But seriously. Is there any way to monitor long running Postgres queries?

Kinda!

Using sequences.

The Setup

We create two tables. One small and one big.

DROP TABLE IF EXISTS small;
CREATE TABLE small (
  some_val int
);

INSERT INTO small
SELECT
  gs
FROM
  generate_series(1, 100) AS gs;

DROP TABLE IF EXISTS big;
CREATE TABLE big (
  other_val int
);

INSERT INTO big
SELECT
  gs % 100 + 1
FROM
  generate_series(1, 50000000) AS gs;

CREATE INDEX ON big (other_val);

VACUUM ANALYZE small;
VACUUM ANALYZE big;

The Query

This is the slow query we'll try to monitor

SELECT
  some_val,
  (
    SELECT
      count(*)
    FROM
      big AS b
    WHERE
      b.other_val = s.some_val
  )
FROM
  small AS s;

The Technique

Create a dummy sequence

DROP SEQUENCE IF EXISTS my_sequence;
CREATE SEQUENCE my_sequence;

Find a way to incorporate a call to nextval for this sequence

nextval('my_sequence')

Easy enough.

SELECT
  some_val,
  (
    SELECT
      count(*)
    FROM
      big AS b
    WHERE
      b.other_val = s.some_val
  ),
  nextval('my_sequence')
FROM
  small AS s;

Now, while the slow query is running we can open another psql session and run our 'monitor' in a \watch and see how quickly Postgres is chewing through rows. Sequnces aren't transactional, which is why this works. When we see the values from nextval in our watch start shooting up, that's Postgres working its way through the query.
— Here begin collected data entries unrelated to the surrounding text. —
(* ===== verification/Cli.v ===== *)
(** * The command line (cli/src/main.rs)

    [main] opens a connection to dtrd and runs one command with the client library.
    clap (the arguments), tabular (the tables) and the derived [Debug] forms are not
    part of the repository: the parsed arguments are an argument of [main], the rest
    is [CliCrates].  A command works on a [Process]: what the client reaches over the
    network, its files and its standard output.  [Exit] is a use of clap's
    [error(..).exit()]. *)
From S2P Require Import Prelude RustStr RustText Actor Cbor CborRfc Flags CrcTime Endpoint PrimaryBlock.
From S2P Require Import Block Bundle AdminRecord Fragment FragmentSize Storage StorageSystem StorageOps.
From S2P Require Import ProtocolAgent Routing Peers RocksDb Grpc GrpcProps.
Import Crc Time proto.

Module Cli.

(** ** The arguments *)
Inductive OutputMode := Parse | Hex | Raw.

Inductive BundleCommands :=
| Submit (destination : bytes) (lifetime : Z) (data data_file : option bytes) (debug : bool)
| Listen (endpoint : bytes) (output_mode : OutputMode)
| Receive (endpoint : bytes) (file : option bytes).

Inductive NodeCommands :=
| NodeList
| NodeAdd (address : bytes)
| NodeRemove (address : bytes).

Inductive RouteCommands :=
| RouteList
| RouteAdd (target nexthop : bytes)
| RouteRemove (target nexthop : bytes).

Inductive Commands :=
| CBundle (command : BundleCommands)
| CNode (command : NodeCommands)
| CRoute (command : RouteCommands).

Record Cli := { url : bytes; command : Commands }.

(** ** The process *)
Inductive ErrorKind := InvalidValue | ArgumentConflict.
Inductive Exit := Error (kind : ErrorKind) (message : bytes).

(** Writing to a closed standard output panics, and so does [unwrap] on a failed
    write to a file. *)
Record Process (W : Type) := {
  net : W;
  stdout : bytes;
  stdout_open : bool;
  files : gmap bytes bytes;
  writable : bytes → bool;
}.
Arguments net {W} _.
Arguments stdout {W} _.
Arguments stdout_open {W} _.
Arguments files {W} _.
Arguments writable {W} _ _.

(** [render] gives the text of a table, [read_error] the one of a failed read. *)
Class CliCrates := {
  render : list (list bytes) → bytes;
  debug_error : DtrdClient.Error → bytes;
  debug_record : AdministrativeRecord → bytes;
  read_error : bytes → bytes;
}.

Section cli.
Context {W : Type} `{!SerdeCbor, !CliCrates, !DtrdClient.Tonic W}.

Definition set_net (w : W) (p : Process W) : Process W := {|
  net := w; stdout := stdout p; stdout_open := stdout_open p; files := files p; writable := writable p |}.
Definition put_text (t : bytes) (p : Process W) : Process W := {|
  net := net p; stdout := stdout p ++ t; stdout_open := stdout_open p; files := files p;
  writable := writable p |}.
Definition put_file (path data : bytes) (p : Process W) : Process W := {|
  net := net p; stdout := stdout p; stdout_open := stdout_open p;
  files := <[path := data]> (files p); writable := writable p |}.

Abbreviation run := (io (Process W) Exit).
Abbreviation Client := (DtrdClient.Client W).

(** A call of the client library and its [Result]. *)
Definition call {A} (m : io W DtrdClient.Error A) : run (DtrdClient.Error + A) := λ p,
  match m (net p) with
  | (Ok a, w) => (Ok (inr a), set_net w p)
  | (Err e, w) => (Ok (inl e), set_net w p)
  | (Panic, w) => (Panic, set_net w p)
  end.

(** [print!], [println!] and [stdout().write_all(..).unwrap()]. *)
Definition print (t : bytes) : run () := λ p,
  if stdout_open p then (Ok (), put_text t p) else (Panic, p).
Definition println (t : bytes) : run () := print (t ++ [10]).

Definition fs_read (path : bytes) : run (bytes + bytes) := λ p,
  match files p !! path with
  | Some d => (Ok (inr d), p)
  | None => (Ok (inl (read_error path)), p)
  end.
(** [fs::write(path, data).await.unwrap()]. *)
Definition fs_write (path data : bytes) : run () := λ p,
  if writable p path then (Ok (), put_file path data p) else (Panic, p).

Definition exit {A} (kind : ErrorKind) (message : bytes) : run A := io_lift (Err (Error kind message)).

(** ** The commands *)
Definition command_bundle_submit (client : Client) (destination : bytes) (lifetime : Z)
    (data data_file : option bytes) (debug : bool) : run () :=
  (if Bool.eqb (is_none data) (is_none data_file)
   then exit ArgumentConflict (str "Either data or data_file must be specified")
   else mret () : run ());;
  payload ←
    (match data with
     | Some data => mret data
     | None =>
         path ← io_lift (unwrap data_file);
         r ← fs_read path;
         match r with
         | inr d => mret d
         | inl e => exit InvalidValue (str "Error reading data from file: " ++ e)
         end
     end : run bytes);
  r ← call (DtrdClient.submit_bundle client destination lifetime payload debug);
  match r with
  | inr _ => println (str "Bundle submitted successfully")
  | inl e => println (str "Error submitting bundle: " ++ debug_error e)
  end.

Definition show (output_mode : OutputMode) (data : bytes) : run () :=
  match output_mode with
  | Parse =>
      match record_of_bytes data with
      | Ok ar => println (str "Successfully parsed administrative record: " ++ debug_record ar)
      | Err _ =>
          println (str "Is no administrative record. This is the output as string." ++ [10] ++
                   str "<<<BEGIN" ++ [10] ++ from_utf8_lossy data ++ [10] ++ str "<<<END")
      | Panic => io_lift Panic
      end
  | Hex => println (str "Received bundle: " ++ debug_bytes data)
  | Raw => print data
  end.

(** [while let Some(data) = stream.next().await], which ends at the first error. *)
Fixpoint listen_loop (output_mode : OutputMode) (stream : list (DtrdClient.Error + bytes)) : run () :=
  match stream with
  | [] => mret ()
  | inr data :: stream => show output_mode data;; listen_loop output_mode stream
  | inl e :: _ => println (str "Error receiving bundle: " ++ debug_error e)
  end.

Definition command_bundle_listen (client : Client) (endpoint : bytes) (output_mode : OutputMode)
    : run () :=
  r ← call (DtrdClient.listen_bundles client endpoint);
  match r with
  | inr stream =>
      println (str "Now listening for bundles. Press CTRL+C to abort");;
      listen_loop output_mode stream;;
      println (str "Server closed the connection")
  | inl e => println (str "Error listening for bundles: " ++ debug_error e)
  end.

Definition command_bundle_receive (client : Client) (endpoint : bytes) (file : option bytes) : run () :=
  r ← call (DtrdClient.receive_bundle client endpoint);
  match r with
  | inr data => match file with Some path => fs_write path data | None => print data end
  | inl e => println (str "Error receiving bundle: " ++ debug_error e)
  end.

Definition node_row (node : proto.Node) : list bytes :=
  [n_url node; status node; n_endpoint node; if n_temporary node then str "temporary" else []].

Definition command_node_list (client : Client) : run () :=
  r ← call (DtrdClient.list_nodes client);
  match r with
  | inr data =>
      print (render ([str "URL"; str "Status"; str "Endpoint"; str "Temporary"] :: map node_row data))
  | inl e => println (str "Error receiving node list: " ++ debug_error e)
  end.

Definition command_node_add (client : Client) (url : bytes) : run () :=
  r ← call (DtrdClient.add_node client url);
  match r with
  | inr _ => mret ()
  | inl e => println (str "Error adding node: " ++ debug_error e)
  end.

Definition command_node_remove (client : Client) (url : bytes) : run () :=
  r ← call (DtrdClient.remove_node client url);
  match r with
  | inr _ => mret ()
  | inl e => println (str "Error adding node: " ++ debug_error e)
  end.

(** [route.r#type().as_str_name()]: a number that is no [RouteType] is the default. *)
Definition type_name (t : Z) : bytes := if t =? 1 then str "STATIC" else str "CONNECTED".
Definition display_bool (b : bool) : bytes := if b then str "true" else str "false".

Definition route_row (route : proto.RouteStatus) : outcome Exit (list bytes) :=
  r ← unwrap (rs_route route);
  Ok [r_target r; r_next_hop r; type_name (rs_type route); display_bool (rs_preferred route);
      display_bool (rs_available route); display_u64 (rs_max_bundle_size route)].

Definition route_header : list bytes :=
  [str "Target"; str "Nexthop"; str "Status"; str "Prefrered"; str "Available"; str "Bundle size limit"].

Definition command_route_list (client : Client) : run () :=
  r ← call (DtrdClient.list_routes client);
  match r with
  | inr data => rows ← io_lift (mapM route_row data); print (render (route_header :: rows))
  | inl e => println (str "Error receiving route list: " ++ debug_error e)
  end.

Definition command_route_add (client : Client) (target nexthop : bytes) : run () :=
  r ← call (DtrdClient.add_route client target nexthop);
  match r with
  | inr _ => mret ()
  | inl e => println (str "Error adding route: " ++ debug_error e)
  end.

Definition command_route_remove (client : Client) (target nexthop : bytes) : run () :=
  r ← call (DtrdClient.remove_route client target nexthop);
  match r with
  | inr _ => mret ()
  | inl e => println (str "Error adding route: " ++ debug_error e)
  end.

Definition run_command (client : Client) (c : Commands) : run () :=
  match c with
  | CBundle (Submit destination lifetime data data_file debug) =>
      command_bundle_submit client destination lifetime data data_file debug
  | CBundle (Listen endpoint output_mode) => command_bundle_listen client endpoint output_mode
  | CBundle (Receive endpoint file) => command_bundle_receive client endpoint file
  | CNode NodeList => command_node_list client
  | CNode (NodeAdd address) => command_node_add client address
  | CNode (NodeRemove address) => command_node_remove client address
  | CRoute RouteList => command_route_list client
  | CRoute (RouteAdd target nexthop) => command_route_add client target nexthop
  | CRoute (RouteRemove target nexthop) => command_route_remove client target nexthop
  end.

Definition main (cli : Cli) : run () :=
  r ← call (DtrdClient.new (url cli));
  match r with
  | inr client => run_command client (command cli)
  | inl e => exit InvalidValue (str "Error using url to connect to DTRD: " ++ debug_error e)
  end.
End cli.
End Cli.
Arguments Cli.net {W} _.
Arguments Cli.stdout {W} _.
Arguments Cli.stdout_open {W} _.
Arguments Cli.files {W} _.
Arguments Cli.writable {W} _ _.
(* ===== verification/Hostile.v ===== *)
(** * What the daemon does with data from a peer that is not well formed

    The session agent hands every transfer to the storage agent as it is
    ([HandleTransfer]); the storage agent unwraps the decoded bundle and its
    payload block, and the protocol agent slices the destination and the source
    behind ["//"], which decoding does not look for.  The conditions under which
    this panics, exactly. *)
From S2P Require Import Prelude RustStr Actor Cbor CborRfc Flags CrcTime Endpoint PrimaryBlock.
From S2P Require Import Block Bundle Fragment Storage StorageSystem ProtocolAgent ProtocolAgentProps.
From S2P Require TcpclAgents.
Import Crc Time.
Import ProtocolAgent.

Section received_data.
Context `{!SerdeCbor}.

(** The bytes the storage agent can keep. *)
Definition is_bundle (d : bytes) : Prop :=
  ∃ b, bundle_of_bytes d = Ok b ∧ is_Some (find_payload (blocks b)).

(** Whatever a peer sends is handed on ... *)
Lemma transfers_are_not_checked d a :
  TcpclAgents.TCPCLSessionAgent.HandleTransfer true d a =
    Ok ((), a, [TcpclAgents.TCPCLSessionAgent.StoreReceivedBundle d]).
Proof. done. Qed.

(** ... and the storage agent takes exactly the bytes of a bundle with a payload
    block: any others make it panic. *)
Theorem received_bundle_stored d st :
  (is_bundle d → ∃ sb, bundle_data sb = d ∧ sb_state sb = Received ∧ sb_size sb = zlen d ∧
     StoreReceivedBundle d st =
       Ok ((), set_bundles (bundles st ++ [sb]) (bump_arc st), [Storage.EventBundleUpdated (get_ref sb)])) ∧
  (¬ is_bundle d → StoreReceivedBundle d st = Panic).
Proof.
  split.
  - intros (b & Hb & Hp).
    destruct (stored_of_bytes_total (E := Empty_set) (next_arc st) d b Hb Hp) as (sb & Hsb & _).
    destruct (stored_of_bytes_Ok _ _ _ Hsb) as (?&_&_&?&_).
    exists (with_state Received (with_min_size None sb)). split_and!; [done..|].
    exact (store_bundle_returns d None Received false st sb Hsb).
  - intros Hn. destruct (StoreReceivedBundle d st) as [[[a st'] o]|[]|] eqn:E; [|done].
    destruct Hn. destruct (store_bundle_Ok d None Received false st a st' o E) as (sb & Hsb & _).
    destruct (stored_of_bytes_Ok _ _ _ Hsb) as (Hd&_&_&_&_&Hok&_).
    destruct Hok as (b & Hb & _ & Hp). exists b. by rewrite <-Hd.
Qed.
End received_data.

(** ** Endpoints that decoding accepts *)

(** The text of an endpoint of the [dtn] scheme is cut behind its second byte. *)
Definition sliceable (e : Endpoint) : Prop :=
  match e with EDTN e => is_char_boundary (DTN.uri e) 2 = true | EIPN _ => True end.

#[export] Instance sliceable_dec e : Decision (sliceable e).
Proof. destruct e; apply _. Defined.

Lemma node_name_panics {E} u :
  DTN.node_name (E := E) {| DTN.uri := u |} = Panic ↔ ¬ sliceable (EDTN {| DTN.uri := u |}).
Proof.
  unfold DTN.node_name, str_from, sliceable. simpl. destruct (is_char_boundary u 2); ored; done.
Qed.

Lemma get_node_endpoint_unsliceable {E} e :
  ¬ sliceable e → Endpoint.get_node_endpoint (E := E) e = Panic.
Proof.
  destruct e as [[u]|]; [|by intros []]. intros H. apply (node_name_panics (E := E)) in H.
  unfold Endpoint.get_node_endpoint, DTN.get_node_endpoint. by rewrite H.
Qed.

Lemma matches_node_unsliceable {E} a b :
  sliceable a → ¬ sliceable b → (∃ d, a = EDTN d) →
  Endpoint.matches_node (E := E) a b = Panic ∧ Endpoint.matches_node (E := E) b a = Panic.
Proof.
  intros Ha Hb [[u] ->]. destruct b as [[v]|]; [|by destruct Hb].
  apply (node_name_panics (E := E)) in Hb. unfold sliceable in Ha. cbn in Ha.
  unfold Endpoint.matches_node, DTN.matches_node. rewrite Hb.
  unfold DTN.node_name, str_from. cbn [DTN.uri]. rewrite Ha. by ored.
Qed.

(** A node of the [dtn] scheme panics on every bundle whose source or destination
    cannot be cut: on the source as soon as the bundle is received, on the
    destination when it is dispatched. *)
Theorem unsliceable_endpoints_panic `{!SerdeCbor} env r me st :
  ProtocolAgent.endpoint st = Some (EDTN me) → sliceable (EDTN me) →
  (ref_state r = Received → ¬ sliceable (source_node (ref_primary r)) →
     ProtocolAgent.EventBundleUpdated env r st = Panic) ∧
  (ref_state r = Valid → ¬ sliceable (destination_endpoint (ref_primary r)) →
     ProtocolAgent.EventBundleUpdated env r st = Panic).
Proof.
  intros He Hme. split; intros Hs Hb.
  - destruct (matches_node_unsliceable (E := Empty_set) _ _ Hme Hb ltac:(eauto)) as [_ Hm].
    unfold ProtocolAgent.EventBundleUpdated. rewrite Hs. arun. rewrite He. arun. by rewrite Hm.
  - destruct (matches_node_unsliceable (E := Empty_set) _ _ Hme Hb ltac:(eauto)) as [Hm _].
    unfold ProtocolAgent.EventBundleUpdated, dispatch_valid. rewrite Hs. arun. rewrite He. arun. by rewrite Hm.
Qed.

(** A bundle for [dtn:x] is decoded, stored and taken for valid; then the protocol
    agent panics. *)
Module ShortEndpoint.
Definition pb : PrimaryBlock := {|
  version := 7; bundle_processing_flags := 0; crc := NoCRC;
  destination_endpoint := TestBundle.endpoint "x";
  source_node := TestBundle.endpoint "//a/app"; report_to := TestBundle.endpoint "//a/app";
  creation_timestamp := {| creation_time := {| timestamp := 1000 |}; sequence_number := 0 |};
  lifetime := 3600; fragment_offset := None; total_data_length := None |}.
Definition d : bytes := StorageWitness.sent (StorageWitness.bundle pb [1; 2; 3]).
Definition r (s : State) : StoredBundleRef := {|
  ref_arc := 0; ref_state := s; ref_size := zlen d; ref_payload_size := 3; ref_min_size := None;
  ref_primary := pb |}.

Example short_destination :
  (∃ st, StoreReceivedBundle d StorageWitness.init = Ok ((), st, [Storage.EventBundleUpdated (r Received)])) ∧
  ProtocolAgent.EventBundleUpdated ReportWitness.env (r Received) ReportWitness.st =
    Ok ((), ReportWitness.st, [ToStorage (MUpdateBundle (r Received) Valid None)]) ∧
  ProtocolAgent.EventBundleUpdated ReportWitness.env (r Valid) ReportWitness.st = Panic.
Proof.
  split_and!; [eexists; vm_compute; reflexivity|vm_compute; reflexivity|].
  apply (unsliceable_endpoints_panic _ _ {| DTN.uri := str "//b/" |}); [reflexivity..|].
  vm_compute. congruence.
Qed.

(** Bytes that are no bundle at all. *)
Example no_bundle : StoreReceivedBundle [1; 2; 3] StorageWitness.init = Panic.
Proof. vm_compute. reflexivity. Qed.
End ShortEndpoint.
(** ** Deciding what a run needs *)

#[export] Instance u8_ok_dec z : Decision (u8_ok z).
Proof. unfold u8_ok. apply _. Defined.
#[export] Instance u64_ok_dec z : Decision (u64_ok z).
Proof. unfold u64_ok. apply _. Defined.
#[export] Instance endpoint_ok_dec e : Decision (Endpoint.ok e).
Proof. unfold Endpoint.ok, bytes_ok. destruct e; apply _. Defined.
#[export] Instance crc_ok_dec c : Decision (Crc.ok c).
Proof. destruct c; apply _. Defined.
#[export] Instance block_ok_dec b : Decision (block_ok b).
Proof. unfold block_ok, bytes_ok. destruct b; apply _. Defined.
#[export] Instance canonical_ok_dec b : Decision (canonical_ok b).
Proof. unfold canonical_ok, BlockFlags.ok. apply _. Defined.
#[export] Instance primary_ok_dec pb : Decision (Primary.ok pb).
Proof.
  unfold Primary.ok, BundleFlags.ok, Time.ok.
  repeat apply and_dec; try apply _. destruct (fragment_offset pb), (total_data_length pb); apply _.
Defined.
#[export] Instance bundle_ok_dec b : Decision (bundle_ok b).
Proof. unfold bundle_ok. apply _. Defined.
#[export] Instance bundle_no_crc_dec b : Decision (bundle_no_crc b).
Proof. unfold bundle_no_crc. apply _. Defined.

Module NetworkRun.
Import DaemonSystem Network.

Definition decodes_well (sb : StoredBundle) : bool :=
  match bundle_of_bytes (bundle_data sb) with
  | Ok b => bool_decide (bundle_ok b) && bool_decide (bundle_no_crc b)
  | _ => true
  end.

Definition run_okb (s : System) : bool :=
  bool_decide (NoDup (map get_filename (bundles (sto s)))) &&
  forallb (λ sb, bool_decide (get_filename sb ∉ deleting (dir s))) (bundles (sto s)) &&
  bool_decide (NoDup (map sb_primary (bundles (sto s)))) && forallb decodes_well (bundles (sto s)).
(* ===== verification/RobustProtocol.v ===== *)
(** * The protocol agent does not panic in an honest network

    The protocol agent unwraps the endpoint of the node, the data of bundles on their
    way out and the status reports, cuts the names of nodes out of endpoints, and
    asserts that only whole bundles are delivered.  In the networks of Network it
    handles every event. *)
From S2P Require Import Prelude RustStr Actor Cbor CborRfc Flags CrcTime Endpoint PrimaryBlock.
From S2P Require Import Block Bundle Fragment FragmentSize AdminRecord Storage StorageSystem StorageShape.
From S2P Require Import StorageMin Leaves ProtocolAgent ProtocolAgentProps DaemonTokens DaemonSystem DaemonLiveness.
From S2P Require Import Hostile Origin Integrity Network NetworkProps Robust.
Import Crc Time ProtocolAgent.

Abbreviation is_whole r := (fragment_offset (ref_primary r) = None).

(** ** Endpoints *)

Lemma get_node_endpoint_total {E} e : sliceable e → ∃ n, Endpoint.get_node_endpoint (E := E) e = Ok n.
Proof.
  destruct e as [[u]|i]; [|by eexists]. unfold sliceable. cbn. intros H.
  unfold Endpoint.get_node_endpoint, DTN.get_node_endpoint, DTN.node_name, str_from. cbn [DTN.uri]. rewrite H. ored.
  unfold DTN.from_str. cbn. by eexists.
Qed.
Lemma distinct_keys_of_distinct (ks : list key) :
  forall seen,
    distinct ks ->
    (forall s k, In s seen -> In k ks -> key_eqb s k = false) ->
    distinct_keys (map (keyed_term fn vs value) ks) seen = ks.
Proof.
  induction ks as [|k ks IH]; intros seen Hd Hs; [ reflexivity | ].
  cbn [map]. unfold keyed_term at 1. cbn [distinct_keys shifts].
  replace (existsb (fun k' => key_eqb k' k) seen) with false.
  - f_equal. destruct Hd as [H1 H2]. apply IH; [ exact H2 | ].
    intros s k' Hin Hk'. apply in_app_or in Hin as [Hin | [<- | []]].
    + apply Hs; [ exact Hin | now right ].
    + now apply H1.
  - symmetry. apply not_true_is_false. intros E.
    apply existsb_exists in E as (s & Hin & E).
    rewrite (Hs s k Hin (or_introl eq_refl)) in E. discriminate.
Qed.

End Renormalise.

Lemma group_fold_constants (k : key) (cs : list Term) (v0 : float) :
  (forall t, In t cs -> exists c, t = ConstantTerm c) ->
  group_fold k cs v0 = v0.
Proof.
  revert v0. induction cs as [|t cs IH]; intros v0 H; [ reflexivity | ].
  rewrite group_fold_cons.
  destruct (H t (or_introl eq_refl)) as [c ->].
  apply IH. intros t' Ht'. apply H. now right.
Qed.

Lemma group_fold_app (k : key) (a b : list Term) (v0 : float) :
  group_fold k (a ++ b) v0 = group_fold k b (group_fold k a v0).
Proof. unfold group_fold. apply fold_left_app. Qed.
SELECT nextval('my_sequence');
\watch 1

The Video Content

Query monitoring animation

Not Perfect

Unfortunately this won't work for every query. Postgres needs to evaluate the call to nextval in the 'meat' of the execution for it to work, and Postgres won't always choose to do that. It won't work on this query, for example

SELECT
  some_val,
  count(*),
  nextval('my_sequence')
FROM
  small AS s INNER JOIN
  big AS b ON
    s.some_val = b.other_val
GROUP BY
  some_val;

More Queries

It's nice when it works though. It can work for UPDATE statements

UPDATE
  big
SET
  other_val = other_val + 1 + nextval('my_sequence') * 0;

But you could get the math wrong doing it that way and end up changing the logic of the UPDATE. Better to use the RETURNING clause

UPDATE
  big
SET
  other_val = other_val + 1
RETURNING
  nextval('my_sequence');

DELETE statements can work the same way

DELETE FROM
  big
RETURNING
  nextval('my_sequence');

INSERT statements can use RETURNING the same way as well

INSERT INTO big
SELECT
  gs % 100
FROM
  generate_series(1, 25000000) AS gs
RETURNING
  nextval('my_sequence');

Bonus Trick

There's another way you can monitor INSERT statements that doesn't involve tacking on a RETURNING clause or modifying the INSERT statement in any way. This use case might be pretty rare, but I once wanted to monitor an INSERT statement and I couldn't easily modify the query. The trick was to add a dummy column to the table and make it use the sequence by default.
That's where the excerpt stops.